▶ **RECORD EXTRACTS**:
(* ===== verification/Models.v ===== *)
(** * Data model (src/models.rs)

    The records of the REST contract and of the store. *)
From S2P Require Import Prelude Text Json Env.

Definition INTERNAL_PROJECT_ID : string := "rustzap_internal".

(** ** Paging *)
Record PageQuery : Type := mkPageQuery {
  pq_limit : option Z;
  pq_cursor : option string;
  pq_q : option string;
  pq_direction : option string;
  pq_before_seq : option Z;
  pq_after_seq : option Z;
  pq_order : option string;
  pq_consumer_id : option string;
  pq_mode : option string
}.
#[export] Instance eta_PageQuery : Eta PageQuery := λ r,
  mkPageQuery (pq_limit r) (pq_cursor r) (pq_q r) (pq_direction r) (pq_before_seq r)
    (pq_after_seq r) (pq_order r) (pq_consumer_id r) (pq_mode r).

(** [limit.unwrap_or(50).clamp(1, 500)] *)
Definition page_limit (query : PageQuery) : Z :=
  Z.min 500 (Z.max 1 (unwrap_or (pq_limit query) 50)).

(** ** Conversations and messages *)
Record Conversation : Type := mkConversation {
  conv_id : string;
  conv_project_id : string;
  conv_company_id : string;
  conv_channel_account_id : string;
  conv_conversation_type : string;
  conv_contact_id : option string;
  conv_group_id : option string;
  conv_display_name : option string;
  conv_display_phone : option string;
  conv_phone_number : option string;
  conv_profile_picture_media_id : option string;
  conv_avatar_url : option string;
  conv_profile_picture_url : option string;
  conv_last_seq : Z;
  conv_last_message_at : option time;
  conv_unread_count : Z;
  conv_is_archived : bool;
  conv_is_muted : bool;
  conv_is_pinned : bool;
  conv_control_mode : string;
  conv_created_at : time;
  conv_updated_at : time
}.
#[export] Instance eta_Conversation : Eta Conversation := λ r,
  mkConversation (conv_id r) (conv_project_id r) (conv_company_id r)
    (conv_channel_account_id r) (conv_conversation_type r) (conv_contact_id r)
    (conv_group_id r) (conv_display_name r) (conv_display_phone r) (conv_phone_number
    r) (conv_profile_picture_media_id r) (conv_avatar_url r) (conv_profile_picture_url
    r) (conv_last_seq r) (conv_last_message_at r) (conv_unread_count r)
    (conv_is_archived r) (conv_is_muted r) (conv_is_pinned r) (conv_control_mode r)
    (conv_created_at r) (conv_updated_at r).

Inductive DeliveryState :=
| DsNotApplicable | DsPending | DsSent | DsDelivered | DsRead | DsFailed.

#[export] Instance DeliveryState_eq_dec : EqDecision DeliveryState.
Proof. solve_decision. Defined.

Definition delivery_state_for_message (direction message_type status : string)
  : DeliveryState :=
  if negb (bool_decide (direction = "outbound") || bool_decide (direction = "out"))
     || bool_decide (message_type = "system")
  then DsNotApplicable
  else if decide (status = "queued") then DsPending
  else if decide (status = "sent_to_whatsapp" ∨ status = "server_ack") then DsSent
  else if decide (status = "delivered") then DsDelivered
  else if decide (status = "read" ∨ status = "played") then DsRead
  else if decide (status = "failed") then DsFailed
  else DsNotApplicable.

(** [#[serde(rename_all = "snake_case")]] *)
#[export] Instance json_DeliveryState : ToJson DeliveryState := λ d,
  VString match d with
  | DsNotApplicable => "not_applicable" | DsPending => "pending" | DsSent => "sent"
  | DsDelivered => "delivered" | DsRead => "read" | DsFailed => "failed"
  end.

Record Message : Type := mkMessage {
  msg_id : string;
  msg_project_id : string;
  msg_company_id : string;
  msg_conversation_id : string;
  msg_channel_account_id : string;
  msg_conversation_seq : Z;
  msg_wa_message_id : option string;
  msg_direction : string;
  msg_sender_contact_id : option string;
  msg_sender_display_name : option string;
  msg_message_type : string;
  msg_text : option string;
  msg_media_id : option string;
  msg_media_url : option string;
  msg_thumbnail_url : option string;
  msg_mime_type : option string;
  msg_file_name : option string;
  msg_quoted_message_id : option string;
  msg_status : string;
  msg_error_message : option string;
  msg_is_starred : bool;
  msg_is_pinned : bool;
  msg_reaction : option string;
  msg_sent_by_source : option string;
  msg_sent_by_external_user_id : option string;
  msg_created_at_wa : time;
  msg_created_at : time;
  msg_updated_at : time
}.
#[export] Instance eta_Message : Eta Message := λ r,
  mkMessage (msg_id r) (msg_project_id r) (msg_company_id r) (msg_conversation_id r)
    (msg_channel_account_id r) (msg_conversation_seq r) (msg_wa_message_id r)
    (msg_direction r) (msg_sender_contact_id r) (msg_sender_display_name r)
    (msg_message_type r) (msg_text r) (msg_media_id r) (msg_media_url r)
    (msg_thumbnail_url r) (msg_mime_type r) (msg_file_name r) (msg_quoted_message_id
    r) (msg_status r) (msg_error_message r) (msg_is_starred r) (msg_is_pinned r)
    (msg_reaction r) (msg_sent_by_source r) (msg_sent_by_external_user_id r)
    (msg_created_at_wa r) (msg_created_at r) (msg_updated_at r).

Definition delivery_state (m : Message) : DeliveryState :=
  delivery_state_for_message (msg_direction m) (msg_message_type m) (msg_status m).

(** [impl Serialize for Message]: the stored fields and the computed
    [delivery_state]. *)
#[export] Instance json_Message `{Env} : ToJson Message := λ m,
  json! {
    "id" ~> msg_id m,
    "project_id" ~> msg_project_id m,
    "company_id" ~> msg_company_id m,
    "conversation_id" ~> msg_conversation_id m,
    "channel_account_id" ~> msg_channel_account_id m,
    "conversation_seq" ~> msg_conversation_seq m,
    "wa_message_id" ~> msg_wa_message_id m,
    "direction" ~> msg_direction m,
    "sender_contact_id" ~> msg_sender_contact_id m,
    "sender_display_name" ~> msg_sender_display_name m,
    "message_type" ~> msg_message_type m,
    "text" ~> msg_text m,
    "media_id" ~> msg_media_id m,
    "media_url" ~> msg_media_url m,
    "thumbnail_url" ~> msg_thumbnail_url m,
    "mime_type" ~> msg_mime_type m,
    "file_name" ~> msg_file_name m,
    "quoted_message_id" ~> msg_quoted_message_id m,
    "status" ~> msg_status m,
    "delivery_state" ~> delivery_state m,
    "error_message" ~> msg_error_message m,
    "is_starred" ~> msg_is_starred m,
    "is_pinned" ~> msg_is_pinned m,
    "reaction" ~> msg_reaction m,
    "sent_by_source" ~> msg_sent_by_source m,
    "sent_by_external_user_id" ~> msg_sent_by_external_user_id m,
    "created_at_wa" ~> ts (msg_created_at_wa m),
    "created_at" ~> ts (msg_created_at m),
    "updated_at" ~> ts (msg_updated_at m)
  }.

Record SendMessageRequest : Type := mkSendMessageRequest {
  sreq_message_type : string;
  sreq_text : option string;
  sreq_media_id : option string;
  sreq_caption : option string;
  sreq_filename : option string;
  sreq_quoted_message_id : option string;
  sreq_metadata : option Value
}.
#[export] Instance eta_SendMessageRequest : Eta SendMessageRequest := λ r,
  mkSendMessageRequest (sreq_message_type r) (sreq_text r) (sreq_media_id r)
    (sreq_caption r) (sreq_filename r) (sreq_quoted_message_id r) (sreq_metadata r).
(** The derived [Serialize]: the fields in the order they are declared in. *)
#[export] Instance json_SendMessageRequest : ToJson SendMessageRequest := λ r,
  VObject [("type", json (sreq_message_type r)); ("text", json (sreq_text r));
           ("media_id", json (sreq_media_id r)); ("caption", json (sreq_caption r));
           ("filename", json (sreq_filename r));
           ("quoted_message_id", json (sreq_quoted_message_id r));
           ("metadata", json (sreq_metadata r))]%string.

Record SimulateInboundTextRequest : Type := mkSimulateInboundTextRequest {
  itreq_conversation_id : option string;
  itreq_channel_id : option string;
  itreq_from_phone_e164 : option string;
  itreq_sender_name : option string;
  itreq_profile_picture_url : option string;
  itreq_text : string
}.
#[export] Instance eta_SimulateInboundTextRequest : Eta SimulateInboundTextRequest := λ r,
  mkSimulateInboundTextRequest (itreq_conversation_id r) (itreq_channel_id r)
    (itreq_from_phone_e164 r) (itreq_sender_name r) (itreq_profile_picture_url r)
    (itreq_text r).

Record SimulateInboundMediaRequest : Type := mkSimulateInboundMediaRequest {
  imreq_conversation_id : option string;
  imreq_channel_id : option string;
  imreq_from_phone_e164 : option string;
  imreq_sender_name : option string;
  imreq_media_type : option string;
  imreq_mime_type : option string;
  imreq_size_bytes : option Z;
  imreq_filename : option string;
  imreq_caption : option string;
  imreq_profile_picture_url : option string
}.
#[export] Instance eta_SimulateInboundMediaRequest : Eta SimulateInboundMediaRequest := λ r,
  mkSimulateInboundMediaRequest (imreq_conversation_id r) (imreq_channel_id r)
    (imreq_from_phone_e164 r) (imreq_sender_name r) (imreq_media_type r)
    (imreq_mime_type r) (imreq_size_bytes r) (imreq_filename r) (imreq_caption r)
    (imreq_profile_picture_url r).

Record MessagesPage : Type := mkMessagesPage {
  page_conversation_id : string;
  page_from_seq : option Z;
  page_to_seq : option Z;
  page_has_more : bool;
  page_messages : list Message
}.
#[export] Instance eta_MessagesPage : Eta MessagesPage := λ r,
  mkMessagesPage (page_conversation_id r) (page_from_seq r) (page_to_seq r)
    (page_has_more r) (page_messages r).

Record QrState : Type := mkQrState {
  qr_channel_id : string;
  qr_status : string;
  qr_qr_code_text : option string;
  qr_expires_at : time
}.
#[export] Instance eta_QrState : Eta QrState := λ r,
  mkQrState (qr_channel_id r) (qr_status r) (qr_qr_code_text r) (qr_expires_at r).

(** ** Media and transcripts *)
Record MediaObject : Type := mkMediaObject {
  media_id : string;
  media_project_id : string;
  media_company_id : string;
  media_conversation_id : string;
  media_message_id : option string;
  media_media_type : string;
  media_mime_type : string;
  media_original_filename : option string;
  media_size_bytes : Z;
  media_sha256 : string;
  media_storage_status : string;
  media_bucket : option string;
  media_object_key : option string;
  media_permanent_object_key : option string;
  media_public_url : option string;
  media_thumbnail_url : option string;
  media_width : option Z;
  media_height : option Z;
  media_duration_seconds : option Z;
  media_expires_at : option time;
  media_saved_at : option time;
  media_created_at : time;
  media_updated_at : time
}.
#[export] Instance eta_MediaObject : Eta MediaObject := λ r,
  mkMediaObject (media_id r) (media_project_id r) (media_company_id r)
    (media_conversation_id r) (media_message_id r) (media_media_type r)
    (media_mime_type r) (media_original_filename r) (media_size_bytes r) (media_sha256
    r) (media_storage_status r) (media_bucket r) (media_object_key r)
    (media_permanent_object_key r) (media_public_url r) (media_thumbnail_url r)
    (media_width r) (media_height r) (media_duration_seconds r) (media_expires_at r)
    (media_saved_at r) (media_created_at r) (media_updated_at r).

Record Transcript : Type := mkTranscript {
  tr_id : string;
  tr_project_id : string;
  tr_company_id : string;
  tr_message_id : string;
  tr_media_id : option string;
  tr_provider : string;
  tr_model : string;
  tr_language : string;
  tr_text : option string;
  tr_raw_response_json : Value;
  tr_status : string;
  tr_error_message : option string;
  tr_created_at : time;
  tr_updated_at : time
}.
#[export] Instance eta_Transcript : Eta Transcript := λ r,
  mkTranscript (tr_id r) (tr_project_id r) (tr_company_id r) (tr_message_id r)
    (tr_media_id r) (tr_provider r) (tr_model r) (tr_language r) (tr_text r)
    (tr_raw_response_json r) (tr_status r) (tr_error_message r) (tr_created_at r)
    (tr_updated_at r).

(** ** Dirty tracking *)
Record DirtyConversationItem : Type := mkDirtyConversationItem {
  ditem_conversation_id : string;
  ditem_max_seq : Z;
  ditem_reason : string;
  ditem_priority : Z;
  ditem_available_at : time;
  ditem_lease_token : string;
  ditem_locked_until : time
}.
#[export] Instance eta_DirtyConversationItem : Eta DirtyConversationItem := λ r,
  mkDirtyConversationItem (ditem_conversation_id r) (ditem_max_seq r) (ditem_reason r)
    (ditem_priority r) (ditem_available_at r) (ditem_lease_token r)
    (ditem_locked_until r).

Record DirtyAckRequest : Type := mkDirtyAckRequest {
  ack_consumer_id : string;
  ack_processed_until_seq : Z;
  ack_lease_token : string
}.
#[export] Instance eta_DirtyAckRequest : Eta DirtyAckRequest := λ r,
  mkDirtyAckRequest (ack_consumer_id r) (ack_processed_until_seq r) (ack_lease_token
    r).

(** ** Events and webhooks *)
Record CommonEvent : Type := mkCommonEvent {
  ev_event_id : string;
  ev_event_type : string;
  ev_project_id : string;
  ev_company_id : string;
  ev_channel_id : option string;
  ev_conversation_id : option string;
  ev_message_id : option string;
  ev_conversation_seq : option Z;
  ev_trace_id : string;
  ev_causation_id : option string;
  ev_correlation_id : string;
  ev_occurred_at : time;
  ev_produced_at : time;
  ev_payload : Value
}.
#[export] Instance eta_CommonEvent : Eta CommonEvent := λ r,
  mkCommonEvent (ev_event_id r) (ev_event_type r) (ev_project_id r) (ev_company_id r)
    (ev_channel_id r) (ev_conversation_id r) (ev_message_id r) (ev_conversation_seq r)
    (ev_trace_id r) (ev_causation_id r) (ev_correlation_id r) (ev_occurred_at r)
    (ev_produced_at r) (ev_payload r).

Record WebhookDeliveryAttempt : Type := mkWebhookDeliveryAttempt {
  att_id : string;
  att_project_id : string;
  att_company_id : string;
  att_callback_id : string;
  att_event_id : string;
  att_attempt : Z;
  att_status : string;
  att_http_status : option Z;
  att_error_message : option string;
  att_first_failed_at : option time;
  att_last_failed_at : option time;
  att_next_retry_at : option time;
  att_created_at : time
}.
#[export] Instance eta_WebhookDeliveryAttempt : Eta WebhookDeliveryAttempt := λ r,
  mkWebhookDeliveryAttempt (att_id r) (att_project_id r) (att_company_id r)
    (att_callback_id r) (att_event_id r) (att_attempt r) (att_status r)
    (att_http_status r) (att_error_message r) (att_first_failed_at r)
    (att_last_failed_at r) (att_next_retry_at r) (att_created_at r).

(** ** Properties *)

(** [limit()] is always a usable page size. *)
Lemma page_limit_range query : 1 ≤ page_limit query ≤ 500.
Proof. unfold page_limit. lia. Qed.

▶ **TASK**:
From the entries above, extract only the lines running from the one containing "ev_trace_id : string;" through the one containing "#[export] Instance eta_CommonEvent", inclusive.

▶ **RESPONSE**:
  ev_trace_id : string;
  ev_causation_id : option string;
  ev_correlation_id : string;
  ev_occurred_at : time;
  ev_produced_at : time;
  ev_payload : Value
}.
#[export] Instance eta_CommonEvent : Eta CommonEvent := λ r,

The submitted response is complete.